Le centre a contacté l'unité d'alerte aux coronavirus du pays et le patient a été mis en quarantaine, a déclaré le ministre.
"Le système de surveillance et de réponse pour COVID-19 a été renforcé et toutes les mesures sont prises pour contenir la maladie", a déclaré Sarr.
Il a exhorté la population à rester calme, ajoutant qu'il était "parfaitement confiant" dans le système de santé du pays.
Le premier cas en Afrique subsaharienne a été enregistré la semaine dernière au Nigéria, où un ressortissant italien est revenu avec le virus de son pays d'origine.
L'Italie est devenue le hotspot européen du virus mortel, avec plus de 2000 cas, tandis que la France a signalé le troisième plus en Europe, avec au moins 130.
Avant le Sénégal et le Nigéria, les seuls cas signalés en Afrique étaient en Égypte et en Algérie.
Mais les experts craignent que le virus ne se propage en Afrique, qui est aux prises avec des conflits, une mauvaise infrastructure sanitaire, des villes surpeuplées avec un assainissement inadéquat, une gouvernance branlante et des frontières poreuses - qui offrent toutes d'excellentes possibilités de propagation du virus.
L'Organisation mondiale de la santé (OMS) a exhorté les pays africains à se rassembler et à être plus agressifs dans la lutte contre le virus.
"Notre plus grande préoccupation reste le potentiel de propagation du COVID-19 dans les pays aux systèmes de santé plus faibles", a déclaré la semaine dernière le chef de l'OMS, Tedros Adhanom Ghebreyesus.

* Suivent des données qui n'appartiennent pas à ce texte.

Definition print_message (m : Message) : bytes :=
  match m with
  | Output p data => line_of "%output" (PaneId_show p ++ 32 :: escape_output data)
  | ExtendedOutput p ms data =>
      line_of "%extended-output"
        (PaneId_show p ++ 32 :: show_dec ms ++ 32 :: 58 :: 32 :: escape_output data)
  | WindowAdd w => line_of "%window-add" (WindowId_show w)
  | WindowClose w => line_of "%window-close" (WindowId_show w)
  | WindowRenamed w name => line_of "%window-renamed" (WindowId_show w ++ 32 :: name)
  | UnlinkedWindowAdd w => line_of "%unlinked-window-add" (WindowId_show w)
  | UnlinkedWindowClose w => line_of "%unlinked-window-close" (WindowId_show w)
  | UnlinkedWindowRenamed w name =>
      line_of "%unlinked-window-renamed" (WindowId_show w ++ 32 :: name)
  | LayoutChange w layout visible flags =>
      line_of "%layout-change" (WindowId_show w ++ 32 :: layout ++ 32 :: visible ++ 32 :: flags)
  | WindowPaneChanged w p => line_of "%window-pane-changed" (WindowId_show w ++ 32 :: PaneId_show p)
  | SessionChanged s name => line_of "%session-changed" (SessionId_show s ++ 32 :: name)
  | SessionsChanged => lit "%sessions-changed"
  | SessionRenamed name => line_of "%session-renamed" name
  | SessionWindowChanged s w =>
      line_of "%session-window-changed" (SessionId_show s ++ 32 :: WindowId_show w)
  | ClientSessionChanged client s name =>
      line_of "%client-session-changed" (client ++ 32 :: SessionId_show s ++ 32 :: name)
  | ClientDetached client => line_of "%client-detached" client
  | Pause p => line_of "%pause" (PaneId_show p)
  | Continue p => line_of "%continue" (PaneId_show p)
  | PaneModeChanged p => line_of "%pane-mode-changed" (PaneId_show p)
  | ExitMessage None => lit "%exit"
  | ExitMessage (Some r) => line_of "%exit" r
  | Other k => k
  end.

(** One word of a notification: UTF-8 text without a space. *)
Definition word_wf (w : bytes) : Prop := utf8_valid w = true ∧ Forall (λ b, b ≠ 32) w.

Definition message_wf (m : Message) : Prop :=
  match m with
  | Output p data => is_u32 (pane_num p) ∧ Forall is_byte data
  | ExtendedOutput p ms data => is_u32 (pane_num p) ∧ is_u64 ms ∧ Forall is_byte data
  | WindowAdd w | WindowClose w | UnlinkedWindowAdd w | UnlinkedWindowClose w =>
      is_u32 (window_num w)
  | WindowRenamed w name | UnlinkedWindowRenamed w name =>
      is_u32 (window_num w) ∧ utf8_valid name = true
  | LayoutChange w layout visible flags =>
      is_u32 (window_num w) ∧ word_wf layout ∧ layout ≠ [] ∧ word_wf visible ∧ visible ≠ []
      ∧ word_wf flags
  | WindowPaneChanged w p => is_u32 (window_num w) ∧ is_u32 (pane_num p)
  | SessionChanged s name => is_u32 (session_num s) ∧ utf8_valid name = true
  | SessionsChanged => True
  | SessionRenamed name => utf8_valid name = true
  | SessionWindowChanged s w => is_u32 (session_num s) ∧ is_u32 (window_num w)
  | ClientSessionChanged client s name =>
      word_wf client ∧ client ≠ [] ∧ is_u32 (session_num s) ∧ utf8_valid name = true
  | ClientDetached client => utf8_valid client = true
  | Pause p | Continue p | PaneModeChanged p => is_u32 (pane_num p)
  | ExitMessage None => True
  | ExitMessage (Some r) => utf8_valid r = true ∧ r ≠ []
  | Other k => word_wf k ∧ first_is 37 k = true ∧ keyword_of k = KOther
  end.

(** ** Lemmas *)

Lemma split_once_app k r : Forall (λ b, b ≠ 32) k → split_once (k ++ 32 :: r) 32 = (k, Some r).
Proof.
  intros Hk. unfold split_once. rewrite position_app_r.
  - rewrite take_app_length. do 2 f_equal. rewrite cons_middle, app_assoc.
    apply drop_app_length'. rewrite length_app. simpl. lia.
  - eapply Forall_impl; [exact Hk|]. intros b Hb. apply Z.eqb_neq. congruence.
  - done.
Qed.

Lemma split_once_word k : Forall (λ b, b ≠ 32) k → split_once k 32 = (k, None).
Proof.
  intros Hk. unfold split_once. rewrite (proj2 (position_None _ k)); [done|].
  eapply Forall_impl; [exact Hk|]. intros b Hb. apply Z.eqb_neq. congruence.
Qed.

(** What the literal of a keyword satisfies, by evaluation. *)
Definition keyword_ok (k : bytes) : bool :=
  first_is 37 k && utf8_valid k && forallb (λ b, negb (b =? 32)) k.

Lemma keyword_ok_no_space k : keyword_ok k = true → Forall (λ b, b ≠ 32) k.
Proof.
  unfold keyword_ok. intros H. apply andb_true_iff in H as [_ H].
  induction k as [|b k IH]; simpl in *; [constructor|]. bool_z. constructor; auto.
Qed.

Lemma first_is_app b k r : first_is b k = true → first_is b (k ++ r) = true.
Proof. by destruct k. Qed.

Lemma parse_message_line k fields :
  keyword_ok (lit k) = true →
  parse_message (line_of k fields) = parse_fields (lit k) (Some fields).
Proof.
  intros Hk. pose proof (keyword_ok_no_space _ Hk) as Hns.
  unfold keyword_ok in Hk. bool_z. unfold parse_message, line_of.
  rewrite first_is_app by done. simpl negb. cbv iota.
  rewrite split_once_app by done. by rewrite from_utf8_valid.
Qed.

Lemma parse_message_word k :
  word_wf k → first_is 37 k = true → parse_message k = parse_fields k None.
Proof.
  intros [Hv Hns] H1. unfold parse_message. rewrite H1. simpl negb. cbv iota.
  rewrite split_once_word by done. by rewrite from_utf8_valid.
Qed.

Lemma text_valid s : utf8_valid s = true → text s = Ok s.
Proof. intros. unfold text. by rewrite from_utf8_valid. Qed.

(** The text of an id is one ASCII word that parses back. *)
Lemma PaneId_show_parse p : is_u32 (pane_num p) → PaneId_parse (PaneId_show p) = Some p.
Proof.
  intros Hp. unfold PaneId_parse, PaneId_show. rewrite id_parse_show by done. by destruct p.
Qed.

Lemma WindowId_show_parse w : is_u32 (window_num w) → WindowId_parse (WindowId_show w) = Some w.
Proof.
  intros Hw. unfold WindowId_parse, WindowId_show. rewrite id_parse_show by done. by destruct w.
Qed.

Lemma SessionId_show_parse s : is_u32 (session_num s) → SessionId_parse (SessionId_show s) = Some s.
Proof.
  intros Hs. unfold SessionId_parse, SessionId_show. rewrite id_parse_show by done. by destruct s.
Qed.

Lemma id_show_word sigil n : 0 ≤ sigil < 128 → sigil ≠ 32 → is_u32 n → word_wf (id_show sigil n).
Proof.
  intros Hs Hne Hn. split.
  - apply utf8_valid_ascii. auto with chan.
  - auto with chan.
Qed.

Lemma PaneId_word p : is_u32 (pane_num p) → word_wf (PaneId_show p).
Proof. intros. by apply id_show_word. Qed.

Lemma WindowId_word w : is_u32 (window_num w) → word_wf (WindowId_show w).
Proof. intros. by apply id_show_word. Qed.

Lemma SessionId_word s : is_u32 (session_num s) → word_wf (SessionId_show s).
Proof. intros. by apply id_show_word. Qed.

Lemma word_valid w : word_wf w → utf8_valid w = true.
Proof. by intros [? _]. Qed.

Lemma word_no_space w : word_wf w → Forall (λ b, b ≠ 32) w.
Proof. by intros [_ ?]. Qed.

Lemma utf8_valid_words w t :
  word_wf w → utf8_valid t = true → utf8_valid (w ++ 32 :: t) = true.
Proof. intros [? _] ?. by apply utf8_valid_app_cons. Qed.

Lemma nonempty_Some s : s ≠ [] → nonempty s = Some s.
Proof. intros H. unfold nonempty. by rewrite (proj2 (beq_false _ _) H). Qed.

#[export] Hint Resolve PaneId_word WindowId_word SessionId_word word_valid word_no_space
  utf8_valid_words from_utf8_valid text_valid : chan.

(** Reads the fields of a concrete keyword: evaluates the keyword, cuts the
    fields at their spaces and reads the ids back. *)
Ltac read_line :=
  rewrite parse_message_line by (vm_compute; reflexivity);
  unfold parse_fields;
  match goal with |- context [keyword_of ?k] =>
    let r := eval vm_compute in (keyword_of k) in
    replace (keyword_of k) with r by (vm_compute; reflexivity)
  end;
  cbv iota beta.

Ltac read_fields :=
  unfold only_window, pane_id, window_and_text, session_and_text; cbn [ok_or];
  rewrite ?split_once_app by auto with chan;
  rewrite ?text_valid by eauto 7 with chan;
  rewrite ?split_on_app by auto with chan;
  rewrite ?split_on_none by auto with chan;
  cbn [lookup list_lookup mbind option_bind];
  rewrite ?PaneId_show_parse, ?WindowId_show_parse, ?SessionId_show_parse by done;
  cbn [ok_or from_option id fst snd].

Lemma find_pair_digits ds r :
  Forall (λ b, 48 ≤ b ≤ 57) ds → find_pair 32 58 (ds ++ 32 :: 58 :: r) = Some (length ds).
Proof.
  induction 1 as [|b ds Hb _ IH]; [done|].
  cbn [app find_pair]. destruct (ds ++ 32 :: 58 :: r) as [|y l] eqn:E.
  { by destruct ds. }
  rewrite (proj2 (Z.eqb_neq b 32)) by lia. cbn [andb]. by rewrite IH.
Qed.

Lemma unescape_escape data : Forall is_byte data → unescape_output (escape_output data) = data.
Proof.
  intros H. rewrite <- (app_nil_r (escape_output data)), unescape_escape_app by done.
  apply app_nil_r.
Qed.

Lemma extended_output_line p ms data :
  is_u32 (pane_num p) → is_u64 ms → Forall is_byte data →
  extended_output (PaneId_show p ++ 32 :: show_dec ms ++ 32 :: 58 :: 32 :: escape_output data)
  = Ok (ExtendedOutput p ms data).
Proof.
  intros Hp Hms Hd. unfold extended_output. rewrite split_once_app by auto with chan.
  unfold pane_id. rewrite text_valid by auto with chan. rewrite PaneId_show_parse by done.
  cbn [ok_or]. unfold is_u64, u64_max in Hms.
  pose proof (show_dec_digit ms ltac:(lia)) as Hdig.
  rewrite find_pair_digits by done. cbn [ok_or]. rewrite take_app_length.
  rewrite text_valid by (apply utf8_valid_ascii; auto with chan).
  rewrite split_on_none by auto with chan. cbn [lookup list_lookup mbind option_bind].
  unfold parse_u64. rewrite from_str_radix_show by (unfold u64_max; lia). cbn [ok_or].
  assert (drop (length (show_dec ms) + 3) (show_dec ms ++ 32 :: 58 :: 32 :: escape_output data)
          = escape_output data) as -> by (by rewrite drop_app_add).
  by rewrite unescape_escape.
Qed.

Lemma splitn_three a b r :
  Forall (λ c, c ≠ 32) a → Forall (λ c, c ≠ 32) b → splitn 3 32 (a ++ 32 :: b ++ 32 :: r) = [a; b; r].
Proof. intros Ha Hb. cbn [splitn]. by rewrite !split_once_opt_app by done. Qed.

Lemma layout_change_line w layout visible flags :
  is_u32 (window_num w) → word_wf layout → layout ≠ [] → word_wf visible → visible ≠ [] →
  word_wf flags →
  layout_change (WindowId_show w ++ 32 :: layout ++ 32 :: visible ++ 32 :: flags)
  = Ok (LayoutChange w layout visible flags).
Proof.
  intros. unfold layout_change. read_fields. by rewrite !nonempty_Some.
Qed.

Lemma output_line p data :
  is_u32 (pane_num p) → Forall is_byte data →
  parse_message (print_message (Output p data)) = Ok (Output p data).
Proof.
  intros Hp Hd. cbn [print_message]. read_line. read_fields. by rewrite unescape_escape.
Qed.

(** ** Properties *)

(** Every notification tmux prints is read back exactly: pane
    output byte for byte, and names, layouts and ids field by field. *)
Theorem parse_print_message m : message_wf m → parse_message (print_message m) = Ok m.
Proof.
  destruct m; cbn [message_wf print_message]; intros H; try destruct_and!; try read_line;
    try (unfold layout_change; read_fields; done).
  - by apply (output_line pane data).
  - cbn [ok_or]. by apply extended_output_line.
  - read_fields. by rewrite from_utf8_lossy_valid.
  - read_fields. by rewrite from_utf8_lossy_valid.
  - by apply layout_change_line.
  - read_fields. by rewrite from_utf8_lossy_valid.
  - cbn [ok_or]. rewrite text_valid by eauto 7 with chan.
    rewrite splitn_three by auto with chan. cbn [lookup list_lookup mbind option_bind].
    by rewrite nonempty_Some, SessionId_show_parse.
  - destruct reason as [r|]; [|by vm_compute]. destruct_and!. read_line.
    cbn [mbind option_bind]. rewrite nonempty_Some by done. cbn.
    by rewrite from_utf8_lossy_valid.
  - rewrite parse_message_word by done. unfold parse_fields. by case_match.
Qed.

Lemma parse_print_message_witness :
  parse_message (print_message (ClientSessionChanged (lit "/dev/ttys01") (mkSessionId 2) (lit "my work")))
  = Ok (ClientSessionChanged (lit "/dev/ttys01") (mkSessionId 2) (lit "my work")).
Proof.
  apply parse_print_message. repeat split; try done; vm_compute; try done; by repeat constructor.
Defined.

Une analyse réalisée en 2016 par le think tank américain Rand Corporation a révélé que sur les 25 pays du monde les plus vulnérables aux épidémies infectieuses, 22 se trouvent en Afrique.
State House de la Tanzanie a partagé une photo du président John Magufuli échange d'un pied saluant avec le politicien d'opposition Maalim Sharif Hamad Seif, en observant les nouvelles mesures prises par le ministère de la santé pour prévenir la propagation du coronavirus. Comme les écarts coronavirus à l'échelle mondiale, le Zimbabwe indique qu'il est prêt pour le virus, en dépit d'un secteur des soins de santé en difficulté et effondrement de l'économie. Mais les critiques disent que le pays est pas prêt à prévenir une épidémie.